十八話
時の流れとは、過ぎてみれば早いもので。
三学期も間もなく終わる。つまりは卒業式だ。
卒業、と言っても過半数の生徒はエスカレータ式に高等部へと上がっていく。受かるかどうかは別として。
しかし僅かでもその他の道に行く者も当然いる。私のように。
他とは少々、と言うより遥かに事情は異なるけれど。
宝崎真理の任期は中学の三年間まで。
他にやる事があると言うのもあるが、このタイミングが一番良いからだ。
曾お爺様と私の計画とそれに基づく推理では、姉さんがキンジさんと接触するのは二年生進級の時期。
つまりそれより前には姉さんは日本に来日する事になる。
中途半端な時期の転校が難しい武偵高に、現状のまま進学する訳には行かないのだ。
故に中学卒業と共にイ・ウーへと帰還する。
当然、表向きの事情は用意している。
「真理は留学するから、卒業したら慌ただしいな・・・」
「既に荷物は送ってあります。まあそれでも、式の後に空港へ直行になりますが」
「そうか、見送りとか騒がしいだろうな」
「事前に不要と伝えておきました。あまり時間の余裕はありませんので」
「準備がいいな」
頭を掻きながら苦笑いをするキンジさん。
これでもかなり改善した方だ。
留学を伝えた直後は、それはもう大変だったと言えるでしょう。
表面上納得しているように見せていても、訓練は上の空。座学も身が入らず、初歩的なミスばかり。
まあ、こればかりは私の不備ですね。
仮りにも一年以上パートナーとしてやってきたものを、突然解散なのですから。困惑するのも無理はありません。
しかしあまりにも腑抜けが過ぎるのも考え物だったので、不本意ながら金一さんに協力を要請しました。
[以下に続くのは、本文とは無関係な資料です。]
Lemma heard_mono hist o m m' : heard hist m -> pm_peers m' = pm_peers m -> heard (hist ++ [o]) m'.
Proof.
  intros Hm He id s. rewrite He. intros Hs. destruct (Hm id s Hs) as [Hn Ht]. split; [done|].
  intros Ho. destruct (Ht Ho) as (o' & ? & ?). exists o'. split; [set_solver|done].
Qed.

Lemma heard_step hist m o m' :
  heard hist m -> presence_step (A := A) m o = Return m' -> heard (hist ++ [o]) m'.
Proof.
  intros Hm Hs. destruct o as [self from data now|remote addrs now|now|fn]; cbn [presence_step] in Hs.
  - unfold receive in Hs. case_bool_decide as Hf; [injection Hs as <-; by eapply heard_mono|].
    destruct (unmarshal data) as [ann|] eqn:Eu; [|injection Hs as <-; by eapply heard_mono].
    assert (Ht : tells (A := A) (PReceive self from data now) (an_NodeID ann)
              (FilterExternallyDialableAddrs (A := A) (an_RelayAddrs ann)) now) by (cbn; naive_solver).
    unfold receive_announcement in Hs. destruct (pm_peers m !! an_NodeID ann) as [ex|] eqn:Ep.
    + case_bool_decide; [injection Hs as <-; apply heard_insert; [done|by destruct (Hm _ _ Ep)|done]|].
      destruct (if pe_Online ex then _ else _); [|done]. injection Hs as <-. by apply heard_insert.
    + destruct (first12 _); [|done]. injection Hs as <-. by apply heard_insert.
  - injection Hs as <-. unfold cold_record. cbn [fst].
    destruct (pm_peers m !! rc_NodeID remote); [by eapply heard_mono|]. by apply heard_insert.
  - unfold sweep in Hs. destruct (existsb _ _); [done|]. injection Hs as <-.
    intros id s. cbn. rewrite lookup_fmap_Some. intros (s0 & <- & Hs0).
    destruct (Hm id s0 Hs0) as [Hn Ht]. split; [done|]. cbn. intros [Ho _]%andb_true_iff.
    destruct (Ht Ho) as (o' & ? & ?). exists o'. split; [set_solver|done].
  - injection Hs as <-. by eapply heard_mono.
Qed.

Lemma heard_run hist m ops m' :
  heard hist m -> presence_run (A := A) m ops = Return m' -> heard (hist ++ ops) m'.
Proof.
  revert hist m. induction ops as [|o ops IH]; intros hist m Hm Hr; cbn in Hr.
  - injection Hr as <-. by rewrite app_nil_r.
  - destruct (presence_step m o) as [m1|] eqn:Es; [|done]. cbn in Hr.
    apply (IH (hist ++ [o]) m1) in Hr; [by rewrite <- app_assoc in Hr|]. by eapply heard_step.
Qed.
End PresenceFacts.

(** ** Properties *)

(** C34: online means recently heard.  After a sweep, a peer is online only if
    some announcement or cold start of the run told its addresses less than
    65 seconds before the sweep, and the addresses handed out for it are
    exactly those. *)
Theorem online_means_recent {A} `{Multiaddr A} `{Codec Announcement} c fn ops m now m' calls id
  (Hr : presence_run (A := A) (mkPresence ∅ c fn) ops = Return m)
  (Hs : sweep m now = Return (m', calls))
  (Ho : IsOnline m' id = true) :
  exists o t, o ∈ ops /\ tells (A := A) o id (GetPeerAddrs m' id) t /\ now - t < offlineAfter.
Proof.
  assert (Hh : heard (A := A) ops m).
  { apply (heard_run [] (mkPresence ∅ c fn) ops m); [|done]. intros j s Hj. cbn in Hj. by rewrite lookup_empty in Hj. }
  unfold sweep in Hs. destruct (existsb _ _); [done|]. injection Hs as <- _.
  unfold IsOnline, GetPeerAddrs in *. cbn [pm_peers set_peers] in *. rewrite lookup_fmap in *.
  destruct (pm_peers m !! id) as [s|] eqn:Es; [|done]. cbn in Ho |- *. rewrite Ho.
  apply andb_true_iff in Ho as [Ho Hage]. go_bool.
  destruct (Hh id s Es) as [_ Ht]. destruct (Ht Ho) as (o & ? & ?). by exists o, (pe_LastSeen s).
Qed.

(** A peer can crash the process.  The receive loop panics exactly on a
    message of another node that decodes to an announcement with a node id
    shorter than twelve bytes, unless that id is online already or it is the
    goodbye of a known id; nothing checks that the id is the sender's. *)
Lemma receive_panics_iff {A} `{Multiaddr A} `{Codec Announcement} (m : Presence) self from data now :
  (exists msg, receive (A := A) m self from data now = Panic msg) <->
  from <> self /\ exists ann, unmarshal data = Ok ann /\ (String.length (an_NodeID ann) < 12)%nat /\
    IsOnline m (an_NodeID ann) = false /\
    (an_RelayAddrs ann = [] -> pm_peers m !! an_NodeID ann = None).
Proof.
  assert (Hf : forall s : string, (exists msg, first12 s = Panic msg) <-> (String.length s < 12)%nat).
  { intros s. pose proof (first12_return s) as Hl. destruct (first12 s) as [t|msg].
    - split; [by intros [? ?]|]. destruct (proj2 Hl) as []; [by exists t|lia..].
    - split; [|by eexists]. intros _. destruct (Nat.lt_ge_cases (String.length s) 12) as [|Hge]; [done|].
      by destruct (proj1 Hl Hge). }
  unfold receive. case_bool_decide as Hs; [naive_solver|].
  destruct (unmarshal data) as [ann|] eqn:Eu; [|naive_solver].
  unfold receive_announcement, IsOnline. specialize (Hf (an_NodeID ann)).
  destruct (pm_peers m !! an_NodeID ann) as [ex|] eqn:Ep.
  - case_bool_decide as Hg; [naive_solver|]. destruct (pe_Online ex) eqn:Eo.
    + split; [by intros [? ?]|]. intros (_ & ? & [= <-] & _ & Hon & _). by rewrite Ep, Eo in Hon.
    + destruct (first12 (an_NodeID ann)) as [t|msg]; cbn.
      * split; [by intros [? ?]|]. intros (_ & ? & [= <-] & Hlen & _). apply Hf in Hlen as [? ?]. done.
      * split; [intros _|by eexists]. split; [done|]. exists ann. rewrite Ep, Eo. naive_solver.
  - destruct (first12 (an_NodeID ann)) as [t|msg]; cbn.
    + split; [by intros [? ?]|]. intros (_ & ? & [= <-] & Hlen & _). apply Hf in Hlen as [? ?]. done.
    + split; [intros _|by eexists]. split; [done|]. exists ann. rewrite Ep. naive_solver.
Qed.

Definition sample_peer : string := "12D3KooWpeer".
Definition sample_announcement : Announcement :=
  mkAnnouncement sample_peer "desk" ["/ip4/1.2.3.4/tcp/4001"%string; "/ip4/127.0.0.1/tcp/4001"%string] 0.
#[local] Instance sample_codec : Codec Announcement :=
  {| marshal _ := Ok [x7b; x7d];
     unmarshal b := if decide (b = [x7b; x7d]) then Ok sample_announcement
                    else Ok (mkAnnouncement (of_bytes b) "" [] 0) |}.
Definition no_peers : Presence := mkPresence ∅ (defaultConfig (Ok "h")) true.
Definition heard_ops : list presence_op :=
  [PReceive "self" "other" [x7b; x7d] (10 * second); PSweep (20 * second)].
Definition heard_table : Presence :=
  match presence_run (A := toy_maddr) no_peers heard_ops with Return m => m | Panic _ => no_peers end.
Definition heard_swept : Presence * list (list Status) :=
  match sweep heard_table (70 * second) with Return r => r | Panic _ => (no_peers, []) end.

Lemma online_means_recent_witness :
  exists o t, o ∈ heard_ops /\ tells (A := toy_maddr) o sample_peer ["/ip4/1.2.3.4/tcp/4001"%string] t /\
    70 * second - t < offlineAfter.
Proof.
  assert (Hr : presence_run (A := toy_maddr) no_peers heard_ops = Return heard_table) by (vm_compute; reflexivity).
  assert (Hs : sweep heard_table (70 * second) = Return (fst heard_swept, snd heard_swept)) by (vm_compute; reflexivity).
  assert (Ho : IsOnline (fst heard_swept) sample_peer = true) by (vm_compute; reflexivity).
  assert (Ha : GetPeerAddrs (fst heard_swept) sample_peer = ["/ip4/1.2.3.4/tcp/4001"%string]) by (vm_compute; reflexivity).
  rewrite <- Ha.
  exact (online_means_recent (A := toy_maddr) (defaultConfig (Ok "h")) true heard_ops heard_table (70 * second)
    (fst heard_swept) (snd heard_swept) sample_peer Hr Hs Ho).
Defined.

(** The goodbye of a peer not heard before puts it online, without addresses. *)
Lemma unknown_goodbye_is_online :
  match receive (A := toy_maddr) no_peers "self" "other" (to_bytes "12D3KooWquiet") second with
  | Return (m, _) => IsOnline m "12D3KooWquiet" = true /\ GetPeerAddrs m "12D3KooWquiet" = []
  | Panic _ => False
  end.
Proof. vm_compute. done. Qed.

(** An announcement without a node id ends the process. *)
Lemma empty_id_panics :
  receive (A := toy_maddr) no_peers "self" "other" [] second = Panic "slice bounds out of range".
Proof. vm_compute. done. Qed.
次の日、キンジさんは全身ボロボロになって登校。なんとか調子を取り戻し始めました。
やはり姉弟・・・・もとい兄弟、こう言う時は家族が向いています。
「キンジさんは志望通りに強襲科に行くんですね」
「ああ、少しでも兄さんや真理に近付きたいからな」
暗い表情から一転、意気込みを露わにするキンジさん。
「HSSを少しでも制御出来ればかなり前進するでしょうね」
「ぐ・・・・それは・・」
途端に苦い顔になる。
意外と表情の変化が激しいのは会った時から変わらない。
まだまだ未熟な所は多いけど、このまま勤勉に目指していればそれなりになるでしょうね。
・・・それも、冬には変わってしまうでしょうけど。
計画を頭の中に描き、ほんの少しだけ申し訳なくなる。
自分達の都合に巻き込んでしまう事に、何も感じない訳は無い。
しかしそれでも、全ては最良の選択の結果。
こうする意外に無かったとは言わない。
しかし、最終的な結末を考えればこれで良かったのだとハッキリ言える。
だから、謝罪は心の中だけに留める。
これが最初で最後。後はもう、進むだけだ。
中学校の卒業式。
それは武偵校にしては意外な程にあっさりとした物だった。
他の普通校とさして変わらない式の内容、順序。
三年間ここで一般人としての常識を木っ端微塵にされた者達からすれば拍子抜けだった。
それも無理は無い。ここは付属校、本番は高校だ。
過半数がそこに行くのだから、式は殆ど形式だけものに過ぎなくなる。
これしきの事に金を使うなら一発でも多くの弾丸、一丁でも多くの銃。ここはそう言う場所だ。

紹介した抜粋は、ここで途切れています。